Jesse tries not to wince when he looks at him, but damn—the boy was just learning how to ride a bike when Jesse left, all golden hair and innocent, warm grins. The revolting afterimage of the kid now was the stuff of nightmares. Whatever had happened—and Jesse has a few good ideas as to what—had left its mark, both physically and psychologically, if the way in which the sheriff wouldn’t even look in Eugene’s direction was any indicator. 

“Got back last night, I hear?” Emily starts, fingers tapping lightly against the rickety table. Dust circles the surface at the movement, though it appears that the woman doesn’t care—or doesn’t notice. Only Eugene really acts like he should when entering a home layered in dust; the kid’s got one sleeve pressed to his nose, another pressed to his… well… what was once a mouth. Sheriff Root leans back in the wooden chair, legs spread out as he gives a lazy look to Jesse. It was apparent that he was just here because Eugene wanted to be. 

Jesse nods, leaning back against the counter. “Mhmm. Drove straight from Mississippi to Texas and that took about nine hours so it was already late by the time I got back.” 

Emily murmurs a hushed “Oh,” fingers still dancing across the table. 

“…You alright?” 

“Yes. No. I don’t know.” She pauses, looking up at Jesse with wide blue eyes. “I-I don’t mean to pry… but why are you back? Of all the people to up and leave Annville, you were the last I thought I’d see crawling back.” She sounds dejected—disappointed, even. 

It makes Jesse squirm under her gaze. He rubs at the back of his neck. “Well, I reckoned it was about time I stopped by. Needed a change of pace. Annville’s got its charm.” 

And that it did. It had a multi-million dollar meat-packaging industry, a run-down motel, a brothel, a dilapidated hardware store, a pawnshop, multiple gun ranges, a handful of miscellaneous shops, and the Flavour Station. Perfect place to run to when you’d been bitten by an old hag in a swamp, burst into flames at the barest touch of sunlight, and now need to drink blood to survive. Annville was full of eccentric folk, from Donnie, local gun-toting, war-reenactment aficionado, to ol’ Odin Quincannon who practically worshipped the “art” of slaughterhouses, and Jesse doubted people would be too put off if he had to walk around with an umbrella during the day. Maybe he’d get a few stares, but at the end of the day, he was Annville born-and-raised, and not even a little quirk could change that. 

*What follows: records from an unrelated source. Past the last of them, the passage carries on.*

(* ===== verification/PayloadIntact.v ===== *)
(** * Payloads stay what they were

    However captures, sync rounds, reclamation and restarts interleave and fail, a
    payload that a record of the log refers to is there with the bytes its hash is of,
    until the log gives its name up. *)

From S2P Require Import Prelude ContentHash MountTypes Effects PayloadStore PayloadSystem PayloadOwners.
From Stdlib Require Import ZArith Lia.

Section intact.
Context {H : HashCrates} {L : HashLaws H} (alg : VfsHashAlgorithm) (target_linux : bool).

(** ** What each operation needs and gives *)

(** [None]: an answer the world never gives. *)
Abbreviation G := (option Stage).

Definition describes (p : PayloadRef) (data : bytes) : Prop :=
  length_ p = zlen data /\ payload_hash p = content_hash_of alg data /\ hash_algorithm p = algorithm_as_str alg.
Lemma wp_verify_loop fuel r h b :
  reader_ok r -> Z.to_nat (rd_remaining r) < fuel -> hashed alg h b -> (zlen b + rd_remaining r <= U64_MAX)%Z ->
  wp (verify_loop fuel r h (zlen b))
    (fun res w' => w' = w /\ ((exists what, res = Err (PIo what)) \/
       exists h', res = Ok (h', (zlen b + rd_remaining r)%Z) /\ hashed alg h' (b ++ rest_of r))) w.
Proof.
  revert r h b; induction fuel as [|fuel IH]; intros r h b Hok Hf Hh Hb; [lia|]. cbn [verify_loop].
  destruct (decide (rd_remaining r = 0%Z)) as [E0|E0].
  { unfold reader_read. rewrite E0. cbn. split; [done|]. right. exists h. by rewrite rest_empty, app_nil_r, Z.add_0_r. }
  apply wp_try_bind. eapply wp_prog_mono; [|by apply wp_reader_read]. cbn beta.
  intros res w' [-> [[what ->]|[[? _]|(chunk & -> & Hne & Hn)]]]; [split; [done|]; left; by eexists|done|].
  destruct chunk as [|x chunk]; [done|]. pose proof Hn as ((_ & _ & ? & _) & Erest & Erem).
  rewrite sat_add_exact by lia. rewrite <- zlen_app.
  eapply wp_prog_mono; [|apply IH; [apply Hn|by eapply chunk_shrinks|by apply hashed_update|rewrite zlen_app; lia]].
  cbn beta. rewrite Erest, zlen_app, <- app_assoc. intros r0 w0 [-> [?|(h' & -> & ?)]]; (split; [done|]); [by left|right].
  exists h'. split; [|done]. do 2 f_equal. lia.
Qed.

(** Reads that return all they are asked for get through. *)
Lemma run_reader_read r buffer :
  reader_ok r -> (0 < buffer)%Z -> (0 < rd_remaining r)%Z ->
  exists chunk, run (reader_read r buffer) w [CcOk] = Some (Ok (chunk, advance r chunk), w) /\ chunk ≠ [] /\ next_chunk r chunk.
Proof.
  intros Hok Hb Hr. pose proof (wp_reader_read r buffer Hok Hb) as Hwp. unfold reader_read in *.
  rewrite (proj2 (Z.eqb_neq _ _)) in * by lia. rewrite (proj2 (Z.eqb_neq buffer 0)) in * by lia. cbn [orb] in *.
  cbn [try_bind perform mbind prog_mbind prog_bind wp_prog prog_run payload_handle node_of] in *.
  pose proof Hok as (Hf & _). rewrite Hf, Hi in *. unfold read_answer in *. rewrite Hreg in *.
  specialize (Hwp CcOk _ _ eq_refl) as [_ [[? [=]]|[[? _]|(chunk & E & ?)]]]; [lia|]. exists chunk. split; [|done].
  cbn in E |- *. by rewrite E.
Qed.

Lemma run_read_to_end fuel r acc :
  reader_ok r -> Z.to_nat (rd_remaining r) < fuel ->
  exists cs, run (read_to_end fuel r acc) w cs = Some (Ok (acc ++ rest_of r), w).
Proof.
  revert r acc; induction fuel as [|fuel IH]; intros r acc Hok Hf; [lia|]. cbn [read_to_end].
  destruct (decide (rd_remaining r = 0%Z)) as [E0|E0].
  { exists []. unfold reader_read. rewrite E0. cbn. by rewrite rest_empty, app_nil_r. }
  destruct (run_reader_read r (rd_remaining r)) as (chunk & Hrun & Hne & Hn); [done|destruct Hok; lia..|].
  destruct (IH (advance r chunk) (acc ++ chunk)) as [cs Hcs]; [apply Hn|by eapply chunk_shrinks|].
  exists (CcOk :: cs). unfold try_bind. change (CcOk :: cs) with ([CcOk] ++ cs). erewrite prog_run_seq by exact Hrun.
  destruct chunk as [|x chunk]; [done|]. rewrite Hcs. destruct Hn as (_ & -> & _). by rewrite app_assoc.
Qed.
(* ===== verification/PayloadDurable.v ===== *)
(** * Payloads survive a power loss

    A sync round takes the set of files written since the last one, syncs them, and
    then the log; what it reports covers only records appended before it took the set.
    For payloads in files of their own that is enough: once the round reports a record,
    its payload is on the device. *)

From S2P Require Import Prelude ContentHash MountTypes Effects PayloadStore PayloadSystem PayloadOwners PayloadIntact.
From Stdlib Require Import ZArith Lia.

Section durable.
Context {H : HashCrates} {L : HashLaws H} (alg : VfsHashAlgorithm) (target_linux : bool).
Abbreviation describes := (describes alg).

(** ** The leader of a round *)

(** [todo] are the files it has yet to sync, [entry] whether the directory is. *)
Inductive Lead :=
| LNone
| LEntered
| LMarked (m : Z)
| LTaken (m : Z) (d : DirtyPayloads) (todo : gset string) (entry : bool)
| LOpened (m : Z) (d : DirtyPayloads) (todo : gset string) (entry : bool) (name : string) (ino : nat)
| LLogged (m : Z)
| LRestored.

Global Instance leads_dec (l : Lead) : Decision (l = LNone).
Proof. destruct l; [by left|by right..]. Defined.

Definition taken (l : Lead) : Prop := exists m d todo entry, l = LTaken m d todo entry.

Definition lead_pre (A : Type) (l : Lead) (e : PayloadE A) : Prop :=
  match e with
  | PTakeDirty => exists m, l = LMarked m
  | PExtendDirty d => exists m todo entry, l = LTaken m d todo entry
  | PWatermark => l = LEntered
  | PSyncLog n => exists d, l = LTaken n d ∅ false
  | PSyncLeave o =>
      match o with
      | Ok n => l = LLogged n
      | Err _ => l = LRestored \/ exists m d, l = LTaken m d ∅ false
      end
  | PSyncData i => l = LNone \/ exists m d todo entry name, l = LOpened m d todo entry name i
  | PSyncDir => l = LNone \/ taken l
  | POpen name => l = LNone \/ exists m d todo entry, l = LTaken m d todo entry /\ name ∈ files d
  | _ => l = LNone
  end.

Definition lead_upd (A : Type) (l : Lead) (e : PayloadE A) : A -> Lead :=
  match e in PayloadE A return A -> Lead with
  | PTakeDirty => fun d => match l with LMarked m => LTaken m d (files d) (directory_dirty d) | _ => l end
  | PExtendDirty _ => fun _ => LRestored
  | PWatermark => fun m => LMarked m
  | PSyncLog n => fun r => match r with Ok _ => LLogged n | Err _ => l end
  | PSyncEnter _ => fun r => match r with Some _ => LNone | None => LEntered end
  | PSyncLeave _ => fun _ => LNone
  | PSyncData i => fun r =>
      match l, r with
      | LOpened m d todo entry name _, Ok _ => LTaken m d (todo ∖ {[name]}) entry
      | LOpened m d todo entry _ _, Err _ => LTaken m d todo entry
      | _, _ => l
      end
  | PSyncDir => fun r => match l, r with LTaken m d todo _, Ok _ => LTaken m d todo false | _, _ => l end
  | POpen name => fun r => match l, r with LTaken m d todo entry, Ok i => LOpened m d todo entry name i | _, _ => l end
  | _ => fun _ => l
  end.

Definition left_of (l : Lead) : gset string :=
  match l with LTaken _ _ todo _ | LOpened _ _ todo _ _ _ => todo | _ => ∅ end.
Definition files_of (l : Lead) : gset string :=
  match l with LTaken _ d _ _ | LOpened _ d _ _ _ _ => files d | _ => ∅ end.
Definition entry_of (l : Lead) : bool :=
  match l with LTaken _ _ _ e | LOpened _ _ _ e _ _ => e | _ => false end.

(** ** What is on the device *)

Definition dur_data (w : PayloadWorld) (n : string) : Prop :=
  exists i node, dir w !! n = Some i /\ inodes w !! i = Some node /\ i_synced node = i_data node.
Definition dur_entry (w : PayloadWorld) (n : string) : Prop :=
  exists i, dir w !! n = Some i /\ fs_dir_synced (pw_fs w) !! n = Some i.
Definition on_device (w : PayloadWorld) (n : string) : Prop := dur_data w n /\ dur_entry w n.

Definition boot (w : PayloadWorld) : nat := lg_boot (pw_log w).
Definition store_dirty (w : PayloadWorld) : DirtyPayloads := dirty (pw_store w).
Global Arguments boot : simpl never.
Global Arguments store_dirty : simpl never.

Abbreviation Tasks := (gmap nat (unit * (option Stage * Lead))).

(** Record [k] is one of this process and refers to a file of its own that the log has
    not given up. *)
Definition rec_wanted (w : PayloadWorld) (k : nat) (p : PayloadRef) : Prop :=
  boot w <= k /\ records w !! k = Some p /\ storage_file (storage p) ∉ retired w /\ dedicated_name (storage_file (storage p)).

Inductive wanted (w : PayloadWorld) (γ : Tasks) (n : string) : Prop :=
| wanted_task t i o d l :
    n ∉ retired w -> dedicated_name n -> γ !! t = Some (tt, (Some (Written n i o d), l)) -> wanted w γ n
| wanted_record k p : rec_wanted w k p -> n = storage_file (storage p) -> wanted w γ n.

Definition some_lead (γ : Tasks) (Q : Lead -> Prop) : Prop := exists t g l, γ !! t = Some (tt, (g, l)) /\ Q l.

Definition covered (w : PayloadWorld) (γ : Tasks) (n : string) : Prop :=
  (dur_data w n \/ n ∈ files (store_dirty w) \/ some_lead γ (fun l => n ∈ left_of l)) /\
  (dur_entry w n \/ directory_dirty (store_dirty w) = true \/ some_lead γ (fun l => entry_of l = true)).

Definition below_mark (w : PayloadWorld) (m : Z) (Q : string -> Prop) : Prop :=
  forall k p, rec_wanted w k p -> (Z.of_nat k < m)%Z -> Q (storage_file (storage p)).

Definition lead_ok (w : PayloadWorld) (l : Lead) : Prop :=
  match l with
  | LMarked m => (m <= zlen (records w))%Z
  | LTaken m d todo e | LOpened m d todo e _ _ =>
      (m <= zlen (records w))%Z /\ todo ⊆ files d /\ (e = true -> directory_dirty d = true) /\
      below_mark w m (fun n => (dur_data w n \/ n ∈ todo) /\ (dur_entry w n \/ e = true)) /\
      match l with LOpened _ _ _ _ name i => name ∈ files d /\ (dir w !! name = Some i \/ name ∈ retired w) | _ => True end
  | LLogged m =>
      below_mark w m (on_device w) /\ (m <= zlen (records w))%Z /\ (m <= Z.of_nat (lg_synced (pw_log w)))%Z
  | _ => True
  end.

(** Names a sync round has, or will have, to sync; they are of files that are written. *)
Definition tracked (w : PayloadWorld) (γ : Tasks) (n : string) : Prop :=
  n ∈ files (store_dirty w) \/ some_lead γ (fun l => n ∈ files_of l).
Definition unowned (γ : Tasks) (n : string) : Prop :=
  forall t s l, γ !! t = Some (tt, (Some s, l)) -> own_name s ≠ Some n.

Record DInv (w : PayloadWorld) (γ : Tasks) : Prop := {
  di_one : forall t t' g g' l l', γ !! t = Some (tt, (g, l)) -> γ !! t' = Some (tt, (g', l')) ->
    l ≠ LNone -> l' ≠ LNone -> t = t';
  di_flight : forall t g l, γ !! t = Some (tt, (g, l)) -> l ≠ LNone -> lg_in_flight (pw_log w) = true;
  di_cover : forall n, wanted w γ n -> covered w γ n;
  di_lead : forall t g l, γ !! t = Some (tt, (g, l)) -> lead_ok w l;
  di_names : forall n, tracked w γ n -> dedicated_name n -> n ∈ minted w /\ unowned γ n;
  di_reported : below_mark w (lg_durable (pw_log w)) (on_device w);
  di_max : (lg_durable (pw_log w) <= zlen (records w))%Z;
  di_log : forall k, boot w <= k -> (Z.of_nat k < lg_durable (pw_log w))%Z -> k < lg_synced (pw_log w);
}.

(** ** The two bookkeepings together *)

Definition stages (γ : Tasks) : gmap nat (unit * option Stage) := (fun x => (x.1, x.2.1)) <$> γ.

Lemma stages_lookup γ t g l : γ !! t = Some (tt, (g, l)) -> stages γ !! t = Some (tt, g).
Proof. intros E. unfold stages. by rewrite lookup_fmap, E. Qed.

Lemma stages_inv γ t g : stages γ !! t = Some (tt, g) -> exists l, γ !! t = Some (tt, (g, l)).
Proof. unfold stages. rewrite lookup_fmap. destruct (γ !! t) as [[[] [g' l]]|]; [|done]. intros [= ->]. eauto. Qed.

Lemma stages_insert γ t g l : stages (<[t := (tt, (g, l))]> γ) = <[t := (tt, g)]> (stages γ).
Proof. unfold stages. by rewrite fmap_insert. Qed.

“Got any plans for the church?” Sheriff Root interjects for the first time since sitting down at the table. An excited look crosses Eugene’s face, eyebrows raised, and it actually kind of hurts to see the kid still looking so hopeful—not even a disfigured maw could keep Eugene’s optimism at bay. 

In some ways, not much had really changed since he’d left. But that could be said of any small town, Jesse imagined. 

Calloused fingers grip the edge of the counter as Jesse straightens up. He clears his throat, tugging at the damp collar of his shirt. It was so hot in Texas and of course the air-conditioner wasn’t working—not that it really worked often when he did live here. Still, he had come back to Annville for a greater reason than simply running away from his problems. 

“Starting next Sunday, I plan to reopen the church.” 

…

A few weeks go by in the blink of an eye. 

Jesse wonders briefly if time always seemed so fleeting before getting bit by some monster in the Louisiana River, but he buries the question down deep inside him, right beside his childhood trauma and the creaking sound of a closing lid. He’d always been good at ignoring his feelings—ignoring every negative thought and problem till he could barely function sober. Even now, despite having the church and an entire congregation of somewhat willing ears to guide, he still couldn’t put the damn bottle down. Or the cigarettes. He really was a piece of work—the only preacher for miles and he was the one who ended up hung-over come Sunday morning service. 

He’s had two weeks of service so far, and on his first real sermon, he ended up leaving his Bible back in his room and had to scurry over mid-sermon to get it. On the second service, he mispronounced Job (“joe-b,” not “job,” Emily whispered from her seat at the organ) and stumbled over his words multiple times, so much so that Eugene, sitting right in the front row, asked Jesse if he was alright.

(He wasn’t. He really, really wasn’t.)

The worst part was that he could feel his already small congregation dwindling out. Only Emily and the Root family had shown up to both services and the number of people who showed up in the second week was down by more than half. He’d be out of his flock of sheep in no time at all. 

And, of course, the greatest blow to his attempts at preaching: the gossip that swirled amongst the supposedly kind and Christian churchgoers, “Turns out, Jesse Custer’s not even half the preacher his daddy was.” 

All in all, two weeks in, and Jesse was ready to nurse a bottle of whiskey for the rest of his future, which would have inevitably ended in early kidney disease and an amalgamation of other diseases caused by his vices—if he weren’t already figuratively (and at times literally) dead. 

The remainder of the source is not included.